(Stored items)
•••••
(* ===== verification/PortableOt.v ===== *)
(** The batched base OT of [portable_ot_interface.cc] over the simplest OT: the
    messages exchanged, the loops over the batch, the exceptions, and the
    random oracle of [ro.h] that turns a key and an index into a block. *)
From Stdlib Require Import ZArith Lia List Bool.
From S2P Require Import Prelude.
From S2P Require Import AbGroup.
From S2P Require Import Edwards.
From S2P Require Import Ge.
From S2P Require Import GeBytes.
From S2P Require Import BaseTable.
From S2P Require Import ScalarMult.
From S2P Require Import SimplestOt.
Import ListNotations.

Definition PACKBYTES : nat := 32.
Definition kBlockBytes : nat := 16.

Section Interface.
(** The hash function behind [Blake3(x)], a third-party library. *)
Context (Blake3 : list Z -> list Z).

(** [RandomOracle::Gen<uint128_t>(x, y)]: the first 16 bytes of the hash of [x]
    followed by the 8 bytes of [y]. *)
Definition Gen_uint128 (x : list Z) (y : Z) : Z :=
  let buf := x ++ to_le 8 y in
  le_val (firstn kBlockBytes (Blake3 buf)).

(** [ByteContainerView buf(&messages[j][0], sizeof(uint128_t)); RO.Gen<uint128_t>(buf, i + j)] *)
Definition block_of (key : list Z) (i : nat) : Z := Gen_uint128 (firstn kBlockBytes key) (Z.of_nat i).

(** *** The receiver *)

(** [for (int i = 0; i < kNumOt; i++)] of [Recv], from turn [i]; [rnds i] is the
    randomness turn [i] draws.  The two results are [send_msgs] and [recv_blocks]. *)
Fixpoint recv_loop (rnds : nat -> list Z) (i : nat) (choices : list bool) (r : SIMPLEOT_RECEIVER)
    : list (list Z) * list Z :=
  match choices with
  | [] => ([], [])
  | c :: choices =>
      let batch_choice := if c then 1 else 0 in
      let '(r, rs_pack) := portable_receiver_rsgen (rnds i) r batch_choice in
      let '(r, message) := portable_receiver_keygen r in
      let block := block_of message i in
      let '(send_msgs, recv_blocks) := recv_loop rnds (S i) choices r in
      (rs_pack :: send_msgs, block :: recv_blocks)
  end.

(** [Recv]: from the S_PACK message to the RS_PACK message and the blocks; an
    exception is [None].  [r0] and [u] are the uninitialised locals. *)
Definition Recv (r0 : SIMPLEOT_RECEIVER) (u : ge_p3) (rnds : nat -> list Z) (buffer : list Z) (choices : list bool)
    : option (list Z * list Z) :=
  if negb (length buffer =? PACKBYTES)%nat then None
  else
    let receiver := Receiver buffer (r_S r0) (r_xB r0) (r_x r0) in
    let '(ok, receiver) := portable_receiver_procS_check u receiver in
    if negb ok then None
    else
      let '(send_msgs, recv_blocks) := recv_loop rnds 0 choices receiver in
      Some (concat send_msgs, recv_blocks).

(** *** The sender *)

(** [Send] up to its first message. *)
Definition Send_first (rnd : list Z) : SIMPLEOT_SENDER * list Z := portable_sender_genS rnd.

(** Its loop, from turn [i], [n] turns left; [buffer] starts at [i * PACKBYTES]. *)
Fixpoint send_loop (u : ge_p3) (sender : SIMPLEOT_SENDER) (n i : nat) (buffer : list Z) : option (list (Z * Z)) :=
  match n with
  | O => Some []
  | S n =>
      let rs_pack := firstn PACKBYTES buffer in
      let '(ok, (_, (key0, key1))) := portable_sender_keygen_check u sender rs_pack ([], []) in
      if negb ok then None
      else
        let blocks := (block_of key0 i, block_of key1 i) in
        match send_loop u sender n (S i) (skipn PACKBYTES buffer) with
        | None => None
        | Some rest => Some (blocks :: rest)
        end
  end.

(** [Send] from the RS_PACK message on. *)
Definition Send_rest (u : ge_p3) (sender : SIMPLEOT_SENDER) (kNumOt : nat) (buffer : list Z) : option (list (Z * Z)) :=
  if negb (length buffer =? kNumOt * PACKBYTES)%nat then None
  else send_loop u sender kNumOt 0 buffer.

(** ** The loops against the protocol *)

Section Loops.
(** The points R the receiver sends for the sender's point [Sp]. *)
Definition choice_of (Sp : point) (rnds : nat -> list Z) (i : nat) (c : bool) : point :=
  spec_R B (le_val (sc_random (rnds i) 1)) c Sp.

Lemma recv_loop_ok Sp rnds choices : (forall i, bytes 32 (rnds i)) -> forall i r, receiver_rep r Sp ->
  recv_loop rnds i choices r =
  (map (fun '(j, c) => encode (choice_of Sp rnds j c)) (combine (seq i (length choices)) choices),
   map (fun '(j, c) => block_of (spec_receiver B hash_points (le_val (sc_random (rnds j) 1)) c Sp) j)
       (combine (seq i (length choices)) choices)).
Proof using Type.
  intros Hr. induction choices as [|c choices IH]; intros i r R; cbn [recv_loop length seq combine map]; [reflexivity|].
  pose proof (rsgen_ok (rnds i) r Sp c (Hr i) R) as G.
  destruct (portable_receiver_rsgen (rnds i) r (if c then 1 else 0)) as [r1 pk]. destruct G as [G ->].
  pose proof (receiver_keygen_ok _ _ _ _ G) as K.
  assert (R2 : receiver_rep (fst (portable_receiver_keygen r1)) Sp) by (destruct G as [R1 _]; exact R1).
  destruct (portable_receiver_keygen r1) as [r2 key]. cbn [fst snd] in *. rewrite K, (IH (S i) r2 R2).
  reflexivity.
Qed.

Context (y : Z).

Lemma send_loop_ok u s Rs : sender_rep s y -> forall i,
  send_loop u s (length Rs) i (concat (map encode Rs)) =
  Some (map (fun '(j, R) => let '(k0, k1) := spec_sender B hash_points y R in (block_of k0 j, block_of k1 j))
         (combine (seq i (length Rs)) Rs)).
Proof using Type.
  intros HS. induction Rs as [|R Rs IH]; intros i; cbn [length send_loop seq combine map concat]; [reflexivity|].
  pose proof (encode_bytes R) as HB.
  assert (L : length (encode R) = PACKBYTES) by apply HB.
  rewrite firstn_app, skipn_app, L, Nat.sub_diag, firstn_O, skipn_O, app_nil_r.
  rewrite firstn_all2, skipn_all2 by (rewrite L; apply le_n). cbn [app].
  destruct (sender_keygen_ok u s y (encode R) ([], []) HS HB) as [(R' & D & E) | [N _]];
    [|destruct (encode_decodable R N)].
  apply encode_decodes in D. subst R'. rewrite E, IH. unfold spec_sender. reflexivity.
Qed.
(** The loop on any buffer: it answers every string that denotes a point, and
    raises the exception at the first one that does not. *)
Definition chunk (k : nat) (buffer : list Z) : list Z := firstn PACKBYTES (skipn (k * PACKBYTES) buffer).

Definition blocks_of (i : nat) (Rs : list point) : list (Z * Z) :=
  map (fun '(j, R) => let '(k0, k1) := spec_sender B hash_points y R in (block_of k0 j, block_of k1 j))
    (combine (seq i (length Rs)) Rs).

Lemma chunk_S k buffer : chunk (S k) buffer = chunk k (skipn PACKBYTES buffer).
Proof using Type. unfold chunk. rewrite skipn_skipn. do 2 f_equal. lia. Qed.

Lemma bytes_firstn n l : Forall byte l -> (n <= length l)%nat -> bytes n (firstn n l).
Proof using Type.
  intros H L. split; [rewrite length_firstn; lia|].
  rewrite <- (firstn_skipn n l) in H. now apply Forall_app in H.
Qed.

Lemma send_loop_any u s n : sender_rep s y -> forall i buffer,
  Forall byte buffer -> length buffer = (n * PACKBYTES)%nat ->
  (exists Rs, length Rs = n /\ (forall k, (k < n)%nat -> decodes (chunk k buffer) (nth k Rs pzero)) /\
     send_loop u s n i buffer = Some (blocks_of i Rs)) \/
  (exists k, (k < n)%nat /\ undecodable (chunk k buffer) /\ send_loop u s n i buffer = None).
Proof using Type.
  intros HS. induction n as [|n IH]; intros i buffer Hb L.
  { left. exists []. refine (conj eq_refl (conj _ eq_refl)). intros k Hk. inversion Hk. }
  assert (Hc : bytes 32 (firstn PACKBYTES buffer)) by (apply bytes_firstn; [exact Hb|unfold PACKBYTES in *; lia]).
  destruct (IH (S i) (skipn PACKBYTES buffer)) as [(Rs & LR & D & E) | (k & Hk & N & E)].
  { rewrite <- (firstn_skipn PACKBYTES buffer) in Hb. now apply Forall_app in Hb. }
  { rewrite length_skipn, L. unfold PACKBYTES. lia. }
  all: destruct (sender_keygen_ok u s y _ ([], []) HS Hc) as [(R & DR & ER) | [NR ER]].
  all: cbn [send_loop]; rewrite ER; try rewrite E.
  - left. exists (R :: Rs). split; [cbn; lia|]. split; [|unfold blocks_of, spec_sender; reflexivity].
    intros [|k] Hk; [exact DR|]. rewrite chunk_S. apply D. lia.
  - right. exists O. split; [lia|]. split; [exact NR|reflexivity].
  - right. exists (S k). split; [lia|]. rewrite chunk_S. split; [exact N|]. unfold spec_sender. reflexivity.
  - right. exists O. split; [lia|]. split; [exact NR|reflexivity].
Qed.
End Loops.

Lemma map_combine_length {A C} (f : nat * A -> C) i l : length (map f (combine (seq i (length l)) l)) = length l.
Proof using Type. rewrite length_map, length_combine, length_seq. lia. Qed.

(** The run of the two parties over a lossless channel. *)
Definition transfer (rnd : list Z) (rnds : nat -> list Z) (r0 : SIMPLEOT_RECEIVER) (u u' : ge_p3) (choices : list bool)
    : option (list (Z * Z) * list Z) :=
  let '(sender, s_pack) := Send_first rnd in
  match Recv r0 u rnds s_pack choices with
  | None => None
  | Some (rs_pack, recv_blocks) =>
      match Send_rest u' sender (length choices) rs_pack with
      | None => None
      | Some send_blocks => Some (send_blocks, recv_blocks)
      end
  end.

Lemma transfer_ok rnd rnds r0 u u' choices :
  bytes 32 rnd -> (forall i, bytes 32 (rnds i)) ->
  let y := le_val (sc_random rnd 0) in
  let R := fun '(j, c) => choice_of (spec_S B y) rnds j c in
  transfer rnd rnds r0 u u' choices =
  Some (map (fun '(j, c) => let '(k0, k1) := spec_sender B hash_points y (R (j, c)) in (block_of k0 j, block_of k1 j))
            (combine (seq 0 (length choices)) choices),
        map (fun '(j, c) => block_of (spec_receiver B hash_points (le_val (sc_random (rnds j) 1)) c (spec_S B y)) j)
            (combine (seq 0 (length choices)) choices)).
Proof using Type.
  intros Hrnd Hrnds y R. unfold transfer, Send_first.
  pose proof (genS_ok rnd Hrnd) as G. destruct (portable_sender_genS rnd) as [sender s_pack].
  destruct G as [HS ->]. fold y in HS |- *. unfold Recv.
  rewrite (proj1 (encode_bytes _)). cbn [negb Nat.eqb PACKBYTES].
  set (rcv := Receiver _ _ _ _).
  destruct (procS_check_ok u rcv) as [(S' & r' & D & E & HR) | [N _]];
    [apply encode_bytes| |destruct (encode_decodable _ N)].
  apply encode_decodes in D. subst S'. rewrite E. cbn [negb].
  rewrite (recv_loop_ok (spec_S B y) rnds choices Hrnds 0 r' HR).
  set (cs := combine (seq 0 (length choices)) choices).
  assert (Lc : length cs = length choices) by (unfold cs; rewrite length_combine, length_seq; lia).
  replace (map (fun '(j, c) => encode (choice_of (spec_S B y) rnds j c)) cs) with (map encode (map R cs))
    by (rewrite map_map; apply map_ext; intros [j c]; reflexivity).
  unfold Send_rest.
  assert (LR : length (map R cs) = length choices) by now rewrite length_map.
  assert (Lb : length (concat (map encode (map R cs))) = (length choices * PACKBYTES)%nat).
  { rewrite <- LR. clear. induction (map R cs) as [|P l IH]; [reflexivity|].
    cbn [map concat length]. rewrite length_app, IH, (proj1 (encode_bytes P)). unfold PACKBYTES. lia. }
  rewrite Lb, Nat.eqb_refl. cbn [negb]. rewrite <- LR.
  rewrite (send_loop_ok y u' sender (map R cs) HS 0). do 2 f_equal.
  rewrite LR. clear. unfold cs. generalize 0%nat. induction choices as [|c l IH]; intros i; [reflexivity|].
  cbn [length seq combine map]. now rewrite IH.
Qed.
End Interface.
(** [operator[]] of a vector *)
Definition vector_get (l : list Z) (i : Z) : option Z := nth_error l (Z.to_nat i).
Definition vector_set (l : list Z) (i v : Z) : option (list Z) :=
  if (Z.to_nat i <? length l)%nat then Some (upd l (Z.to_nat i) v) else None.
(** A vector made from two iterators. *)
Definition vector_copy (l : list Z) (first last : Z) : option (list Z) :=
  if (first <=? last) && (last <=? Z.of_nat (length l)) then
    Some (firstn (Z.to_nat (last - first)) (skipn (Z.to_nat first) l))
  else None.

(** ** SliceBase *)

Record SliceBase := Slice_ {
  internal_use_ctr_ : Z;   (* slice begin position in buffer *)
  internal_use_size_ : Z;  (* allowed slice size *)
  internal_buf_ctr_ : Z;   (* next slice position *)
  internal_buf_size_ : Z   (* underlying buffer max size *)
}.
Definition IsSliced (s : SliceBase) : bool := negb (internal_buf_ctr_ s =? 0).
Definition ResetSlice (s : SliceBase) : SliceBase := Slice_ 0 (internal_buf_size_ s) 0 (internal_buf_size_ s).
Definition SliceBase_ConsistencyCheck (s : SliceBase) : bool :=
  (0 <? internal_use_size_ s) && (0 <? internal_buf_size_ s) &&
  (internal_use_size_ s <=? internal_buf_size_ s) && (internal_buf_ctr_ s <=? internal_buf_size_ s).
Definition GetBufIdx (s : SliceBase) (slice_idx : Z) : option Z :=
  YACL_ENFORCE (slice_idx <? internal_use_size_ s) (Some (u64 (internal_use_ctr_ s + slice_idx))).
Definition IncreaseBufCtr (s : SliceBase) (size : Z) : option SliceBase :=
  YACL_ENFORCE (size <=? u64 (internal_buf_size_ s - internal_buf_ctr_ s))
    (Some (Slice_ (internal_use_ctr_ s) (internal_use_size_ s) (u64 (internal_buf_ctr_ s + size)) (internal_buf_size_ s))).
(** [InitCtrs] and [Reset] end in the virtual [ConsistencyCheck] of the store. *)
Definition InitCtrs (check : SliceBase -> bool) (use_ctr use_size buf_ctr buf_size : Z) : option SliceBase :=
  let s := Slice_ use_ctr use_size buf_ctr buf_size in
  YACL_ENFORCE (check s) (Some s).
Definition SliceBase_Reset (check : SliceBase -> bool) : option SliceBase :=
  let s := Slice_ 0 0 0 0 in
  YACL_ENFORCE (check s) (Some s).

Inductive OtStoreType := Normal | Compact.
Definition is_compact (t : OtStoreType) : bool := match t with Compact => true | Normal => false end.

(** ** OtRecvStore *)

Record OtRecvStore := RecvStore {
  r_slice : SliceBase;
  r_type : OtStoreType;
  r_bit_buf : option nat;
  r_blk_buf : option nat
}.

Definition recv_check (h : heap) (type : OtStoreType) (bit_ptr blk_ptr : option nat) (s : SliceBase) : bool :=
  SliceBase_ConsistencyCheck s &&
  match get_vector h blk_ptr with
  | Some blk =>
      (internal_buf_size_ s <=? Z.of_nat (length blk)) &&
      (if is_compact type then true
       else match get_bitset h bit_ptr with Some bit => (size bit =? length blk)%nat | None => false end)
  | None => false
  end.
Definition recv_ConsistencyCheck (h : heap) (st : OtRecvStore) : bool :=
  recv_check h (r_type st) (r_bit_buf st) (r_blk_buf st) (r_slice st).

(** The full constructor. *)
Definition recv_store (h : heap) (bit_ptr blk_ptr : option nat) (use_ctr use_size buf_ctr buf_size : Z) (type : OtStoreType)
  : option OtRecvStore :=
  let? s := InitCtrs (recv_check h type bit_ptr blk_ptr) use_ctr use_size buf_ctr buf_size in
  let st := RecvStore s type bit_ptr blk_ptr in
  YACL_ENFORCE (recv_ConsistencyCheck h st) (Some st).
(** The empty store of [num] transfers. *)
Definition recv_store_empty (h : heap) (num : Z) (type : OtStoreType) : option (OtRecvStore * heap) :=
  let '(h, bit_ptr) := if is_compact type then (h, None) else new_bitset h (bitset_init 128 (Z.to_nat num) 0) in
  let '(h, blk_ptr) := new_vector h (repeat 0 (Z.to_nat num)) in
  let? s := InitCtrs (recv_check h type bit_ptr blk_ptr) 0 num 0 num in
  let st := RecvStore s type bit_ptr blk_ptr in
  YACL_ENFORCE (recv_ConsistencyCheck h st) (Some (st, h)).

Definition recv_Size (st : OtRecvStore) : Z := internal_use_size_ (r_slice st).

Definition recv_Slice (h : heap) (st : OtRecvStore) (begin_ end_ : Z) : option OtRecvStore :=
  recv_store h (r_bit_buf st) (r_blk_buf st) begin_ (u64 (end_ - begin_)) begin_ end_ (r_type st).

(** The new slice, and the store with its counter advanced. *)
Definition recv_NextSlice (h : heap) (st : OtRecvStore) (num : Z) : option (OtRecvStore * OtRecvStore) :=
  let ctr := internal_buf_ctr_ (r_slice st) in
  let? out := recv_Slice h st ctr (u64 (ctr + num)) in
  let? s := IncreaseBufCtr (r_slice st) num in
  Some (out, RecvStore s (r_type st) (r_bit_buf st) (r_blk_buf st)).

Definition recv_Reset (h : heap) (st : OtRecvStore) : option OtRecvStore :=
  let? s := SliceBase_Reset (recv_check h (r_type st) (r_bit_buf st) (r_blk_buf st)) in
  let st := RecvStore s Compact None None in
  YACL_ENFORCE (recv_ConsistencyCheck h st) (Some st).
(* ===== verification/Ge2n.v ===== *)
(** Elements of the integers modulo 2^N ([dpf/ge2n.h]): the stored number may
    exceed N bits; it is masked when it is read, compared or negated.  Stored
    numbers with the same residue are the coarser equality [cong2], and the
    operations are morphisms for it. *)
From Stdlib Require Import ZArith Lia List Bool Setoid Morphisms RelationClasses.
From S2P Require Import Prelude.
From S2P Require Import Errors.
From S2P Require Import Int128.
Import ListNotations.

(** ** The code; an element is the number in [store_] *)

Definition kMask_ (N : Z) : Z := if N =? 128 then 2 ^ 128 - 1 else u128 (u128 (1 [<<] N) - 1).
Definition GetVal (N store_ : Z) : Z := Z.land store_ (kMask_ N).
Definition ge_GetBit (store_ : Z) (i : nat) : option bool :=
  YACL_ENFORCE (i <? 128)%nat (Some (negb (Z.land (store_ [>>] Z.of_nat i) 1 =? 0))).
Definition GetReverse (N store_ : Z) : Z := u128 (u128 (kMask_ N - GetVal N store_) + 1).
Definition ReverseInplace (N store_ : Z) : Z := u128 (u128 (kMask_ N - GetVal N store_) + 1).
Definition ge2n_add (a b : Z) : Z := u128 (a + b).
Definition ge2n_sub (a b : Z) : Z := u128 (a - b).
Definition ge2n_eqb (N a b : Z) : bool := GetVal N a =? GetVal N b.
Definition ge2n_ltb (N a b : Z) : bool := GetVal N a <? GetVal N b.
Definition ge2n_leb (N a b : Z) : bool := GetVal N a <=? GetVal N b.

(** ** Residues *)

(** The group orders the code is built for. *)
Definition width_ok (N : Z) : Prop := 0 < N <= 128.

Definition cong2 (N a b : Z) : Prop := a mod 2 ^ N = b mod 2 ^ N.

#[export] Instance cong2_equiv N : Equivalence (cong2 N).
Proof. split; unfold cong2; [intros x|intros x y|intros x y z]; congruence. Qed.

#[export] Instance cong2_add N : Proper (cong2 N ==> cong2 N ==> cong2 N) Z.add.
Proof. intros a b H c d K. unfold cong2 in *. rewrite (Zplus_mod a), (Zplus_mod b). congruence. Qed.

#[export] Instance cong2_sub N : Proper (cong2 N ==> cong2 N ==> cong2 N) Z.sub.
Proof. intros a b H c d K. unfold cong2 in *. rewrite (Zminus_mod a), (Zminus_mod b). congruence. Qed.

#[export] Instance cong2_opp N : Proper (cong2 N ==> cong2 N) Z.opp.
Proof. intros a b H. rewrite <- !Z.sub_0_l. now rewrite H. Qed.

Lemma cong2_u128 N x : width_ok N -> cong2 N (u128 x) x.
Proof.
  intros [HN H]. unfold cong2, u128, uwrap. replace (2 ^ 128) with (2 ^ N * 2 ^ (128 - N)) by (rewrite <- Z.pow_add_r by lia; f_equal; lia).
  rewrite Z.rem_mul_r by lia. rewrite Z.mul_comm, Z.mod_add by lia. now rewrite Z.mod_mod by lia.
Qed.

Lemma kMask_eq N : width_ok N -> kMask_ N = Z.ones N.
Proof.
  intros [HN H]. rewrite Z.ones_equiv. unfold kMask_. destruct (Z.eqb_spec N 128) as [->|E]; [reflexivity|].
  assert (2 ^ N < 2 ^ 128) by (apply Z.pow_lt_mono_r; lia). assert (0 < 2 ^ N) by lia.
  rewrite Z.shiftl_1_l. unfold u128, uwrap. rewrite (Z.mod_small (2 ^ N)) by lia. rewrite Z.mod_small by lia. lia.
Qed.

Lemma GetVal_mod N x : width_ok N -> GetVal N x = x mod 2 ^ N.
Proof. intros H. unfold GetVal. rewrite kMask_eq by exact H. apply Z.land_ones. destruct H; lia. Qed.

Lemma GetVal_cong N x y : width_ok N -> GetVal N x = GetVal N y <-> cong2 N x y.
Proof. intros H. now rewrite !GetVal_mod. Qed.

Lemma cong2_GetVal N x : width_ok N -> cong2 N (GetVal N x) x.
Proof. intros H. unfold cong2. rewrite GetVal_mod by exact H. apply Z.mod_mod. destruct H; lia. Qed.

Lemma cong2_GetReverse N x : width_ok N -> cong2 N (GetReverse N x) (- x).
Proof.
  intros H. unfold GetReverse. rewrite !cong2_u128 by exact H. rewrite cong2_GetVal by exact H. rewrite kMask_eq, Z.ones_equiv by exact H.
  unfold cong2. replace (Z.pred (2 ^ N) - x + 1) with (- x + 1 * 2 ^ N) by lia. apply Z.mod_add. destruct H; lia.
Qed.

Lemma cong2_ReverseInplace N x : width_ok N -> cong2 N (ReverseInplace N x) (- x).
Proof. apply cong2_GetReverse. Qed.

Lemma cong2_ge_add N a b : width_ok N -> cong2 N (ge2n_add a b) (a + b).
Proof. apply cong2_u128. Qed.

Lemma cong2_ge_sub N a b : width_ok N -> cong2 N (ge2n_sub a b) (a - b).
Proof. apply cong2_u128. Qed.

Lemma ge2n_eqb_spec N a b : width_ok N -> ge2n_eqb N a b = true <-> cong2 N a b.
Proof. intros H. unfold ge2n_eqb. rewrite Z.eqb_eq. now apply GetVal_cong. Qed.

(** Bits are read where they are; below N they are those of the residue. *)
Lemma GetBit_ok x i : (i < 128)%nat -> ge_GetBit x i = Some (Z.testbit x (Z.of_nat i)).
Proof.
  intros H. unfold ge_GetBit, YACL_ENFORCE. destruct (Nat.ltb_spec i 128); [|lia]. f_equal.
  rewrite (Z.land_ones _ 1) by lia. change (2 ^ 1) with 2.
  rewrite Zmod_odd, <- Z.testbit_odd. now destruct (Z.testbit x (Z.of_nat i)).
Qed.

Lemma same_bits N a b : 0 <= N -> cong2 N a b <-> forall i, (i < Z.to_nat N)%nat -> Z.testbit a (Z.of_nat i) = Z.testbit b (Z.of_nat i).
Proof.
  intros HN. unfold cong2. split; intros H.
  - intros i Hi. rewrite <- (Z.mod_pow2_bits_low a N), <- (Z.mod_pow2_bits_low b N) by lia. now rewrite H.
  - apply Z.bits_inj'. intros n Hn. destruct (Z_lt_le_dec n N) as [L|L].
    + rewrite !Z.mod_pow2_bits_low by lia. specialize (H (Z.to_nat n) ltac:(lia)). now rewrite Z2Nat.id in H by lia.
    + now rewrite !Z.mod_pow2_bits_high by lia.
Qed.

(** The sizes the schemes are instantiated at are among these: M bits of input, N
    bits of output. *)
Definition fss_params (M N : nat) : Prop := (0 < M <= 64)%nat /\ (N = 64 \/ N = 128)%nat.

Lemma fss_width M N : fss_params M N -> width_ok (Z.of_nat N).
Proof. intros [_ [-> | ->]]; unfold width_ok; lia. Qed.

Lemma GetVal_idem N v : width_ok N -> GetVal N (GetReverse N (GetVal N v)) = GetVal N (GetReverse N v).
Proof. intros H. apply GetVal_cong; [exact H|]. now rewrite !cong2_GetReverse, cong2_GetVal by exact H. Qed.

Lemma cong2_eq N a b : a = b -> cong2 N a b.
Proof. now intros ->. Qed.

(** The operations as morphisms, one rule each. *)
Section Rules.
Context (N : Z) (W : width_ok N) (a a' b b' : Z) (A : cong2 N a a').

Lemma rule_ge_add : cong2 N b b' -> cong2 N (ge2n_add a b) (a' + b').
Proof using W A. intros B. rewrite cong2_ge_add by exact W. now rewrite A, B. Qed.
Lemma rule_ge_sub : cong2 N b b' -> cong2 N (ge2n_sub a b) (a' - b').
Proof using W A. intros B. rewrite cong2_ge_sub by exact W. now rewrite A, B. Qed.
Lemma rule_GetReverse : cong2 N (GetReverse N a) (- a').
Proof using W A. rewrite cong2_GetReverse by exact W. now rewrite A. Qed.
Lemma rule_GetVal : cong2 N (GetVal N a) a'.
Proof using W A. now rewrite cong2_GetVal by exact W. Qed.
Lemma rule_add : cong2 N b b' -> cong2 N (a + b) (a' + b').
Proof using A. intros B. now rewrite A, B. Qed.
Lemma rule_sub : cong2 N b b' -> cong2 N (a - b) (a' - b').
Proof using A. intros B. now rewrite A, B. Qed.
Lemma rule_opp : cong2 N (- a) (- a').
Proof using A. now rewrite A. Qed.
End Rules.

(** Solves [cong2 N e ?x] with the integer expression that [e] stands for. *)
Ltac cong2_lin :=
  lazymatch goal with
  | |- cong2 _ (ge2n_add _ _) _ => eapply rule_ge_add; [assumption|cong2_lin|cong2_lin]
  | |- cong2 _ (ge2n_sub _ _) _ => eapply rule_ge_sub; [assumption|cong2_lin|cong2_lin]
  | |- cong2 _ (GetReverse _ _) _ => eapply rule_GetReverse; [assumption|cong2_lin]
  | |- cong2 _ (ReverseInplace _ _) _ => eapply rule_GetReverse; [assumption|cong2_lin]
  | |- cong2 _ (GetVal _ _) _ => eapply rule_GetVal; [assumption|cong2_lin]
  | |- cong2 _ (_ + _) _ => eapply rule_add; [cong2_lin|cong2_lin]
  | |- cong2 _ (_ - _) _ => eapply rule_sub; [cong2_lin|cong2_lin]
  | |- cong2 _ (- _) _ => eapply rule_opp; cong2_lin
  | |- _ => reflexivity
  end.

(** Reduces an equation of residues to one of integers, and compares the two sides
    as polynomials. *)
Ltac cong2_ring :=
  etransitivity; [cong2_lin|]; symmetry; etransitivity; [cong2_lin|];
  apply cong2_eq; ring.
•••••
Your goal
Return, word for word, every line from the line with "etransitivity; [cong2_lin|]; symmetry;" to the final line of the data.

Solution for this problem
  etransitivity; [cong2_lin|]; symmetry; etransitivity; [cong2_lin|];
  apply cong2_eq; ring.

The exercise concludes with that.